In 2017, Dare and Nowicki conducted a similar study on how educators characterize students’ motivations, recognizing that educators are the key stakeholders in educational and accelerated programming decision-making. Using mixed methods analysis, they found that students characterized their motivations more finely than educators did.  Of significant difference, educators placed greater emphasis on social interactions, whereas students placed more focus on university preparation. Dare and Nowicki conclude that “educators may sometimes overlook the self-determined motivations that secondary students have for participating in concurrent enrollment” (p. 206).  All in all, the Dare and Nowicki (2017) study provides ground for educators to recognize and support the unique motivations, thoughts, beliefs, and talents of students. When we understand what motivates students, we can better meet their academic needs.   Concurrent enrollment may be an effective solution for high school students to ward off boredom and disengagement from the senior year to college (Dare and Nowicki, 2017).  Keeping students engaged and accumulating college credit can assist them in their transition to college.

Dare, Dare, & Nowicki (2015 & 2017) looked at high-ability students throughout, and note that future research should study eligible students who opted out of concurrent enrollment to truly compare motivations.  For practical implications, high schools could consider offering concurrent enrollment programming to support more high school students’ transition to college. For colleges and universities, they could look at concurrent enrollment programs to prepare and recruit students to college based on student motivations, while offering tailored advising and support in their transition.  Further, Dare, Dare, & Nowicki (2015) propose concurrent enrollment as a student-centered educational practice for students who are motivated to learn at a faster pace, and call to educators to offer options like concurrent enrollment to meet student learning motivations and needs.

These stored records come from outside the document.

Lemma BasicBlock_shortcut_reset x i (b : @BasicBlock.t R Mem) :
  BasicBlock_reset (BasicBlock.shortcut x i b).2 = BasicBlock_reset b.
Proof.
  destruct b as [c1 b1 n1 c2 b2 n2 ds sn st cnf].
  rewrite BasicBlock_shortcut_eq. cbn -[Node_forward].
  destruct ds as [ds|]; [|done].
  destruct sn as [sn|]; [|done].
  destruct (Node_forward _ _) as [r n'] eqn:E1;
    apply Node_forward_reset' in E1.
  block_fields_done.
Qed.

Lemma BasicBlock_forward_reset x (b : @BasicBlock.t R Mem) :
  BasicBlock_reset (BasicBlock.forward x b).2 = BasicBlock_reset b.
Proof.
  rewrite BasicBlock_forward_eq.
  pose proof (BasicBlock_main_path_reset x b) as H1'.
  destruct (BasicBlock.main_path x b) as [[out|e] b1]; [|done].
  pose proof (BasicBlock_shortcut_reset x x b1) as H2'.
  destruct (BasicBlock.shortcut x x b1) as [[idn|e] b2]; simpl in *; congruence.
Qed.

Lemma Bottleneck_main_path_reset x (b : @Bottleneck.t R Mem) :
  Bottleneck_reset (Bottleneck.main_path x b).2 = Bottleneck_reset b.
Proof.
  destruct b as [c1 b1 n1 c2 b2 n2 c3 b3 n3 ds sn st cnf].
  rewrite Bottleneck_main_path_eq. cbn -[Node_forward].
  destruct (Node_forward _ _) as [[o1|e] n1'] eqn:E1;
    apply Node_forward_reset' in E1; [|block_fields_done].
  destruct (Node_forward _ _) as [[o2|e] n2'] eqn:E2;
    apply Node_forward_reset' in E2; [|block_fields_done].
  destruct (Node_forward _ _) as [r3 n3'] eqn:E3;
    apply Node_forward_reset' in E3. block_fields_done.
Qed.

Lemma Bottleneck_shortcut_reset x i (b : @Bottleneck.t R Mem) :
  Bottleneck_reset (Bottleneck.shortcut x i b).2 = Bottleneck_reset b.
Proof.
  destruct b as [c1 b1 n1 c2 b2 n2 c3 b3 n3 ds sn st cnf].
  rewrite Bottleneck_shortcut_eq. cbn -[Node_forward].
  destruct ds as [ds|]; [|done].
  destruct sn as [sn|]; [|done].
  destruct (Node_forward _ _) as [r n'] eqn:E1;
    apply Node_forward_reset' in E1.
  block_fields_done.
Qed.

Lemma Bottleneck_forward_reset x (b : @Bottleneck.t R Mem) :
  Bottleneck_reset (Bottleneck.forward x b).2 = Bottleneck_reset b.
Proof.
  rewrite Bottleneck_forward_eq.
  pose proof (Bottleneck_main_path_reset x b) as H1'.
  destruct (Bottleneck.main_path x b) as [[out|e] b1]; [|done].
  pose proof (Bottleneck_shortcut_reset x x b1) as H2'.
  destruct (Bottleneck.shortcut x x b1) as [[idn|e] b2]; simpl in *; congruence.
Qed.

Lemma block_forward_reset x (b : block R Mem) :
  block_reset (block_forward x b).2 = block_reset b.
Proof.
  destruct b as [b|b]; simpl.
  - pose proof (BasicBlock_forward_reset x b) as Hb.
    destruct (BasicBlock.forward x b). simpl in *. by rewrite Hb.
  - pose proof (Bottleneck_forward_reset x b) as Hb.
    destruct (Bottleneck.forward x b). simpl in *. by rewrite Hb.
Qed.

Implications: High school students transitioning to college require students to navigate a new educational and social system.  There are cognitive (e.g., academic achievement and coursework) and non-cognitive factors (e.g., commitment to academic goals and effort) to consider when high school students transition to college.  To offer effective support, educators need to understand what motivates students.  The research presented above takes steps in attempting to understand the non-cognitive factor of motivation as it relates to concurrent enrollment.  From this research, it appears concurrent enrollment is a positive influence on students’ motivation and can be a viable bridging strategy from high school to college.

How to Access the Research: Studies are available at ERIC (EBSO Host) and available through many academic libraries.

Spotlight Author: Katie McGowan Bucci

 

Research Spotlight Disclosure: The Research Spotlights are written by members of the NACEP Research Commission. The spotlights are not intended to be comprehensive reviews of research articles and are not reviewed or approved by the study’s authors. The commentary and interpretation of the study represent the Commissioner’s perspectives and not the study’s author(s).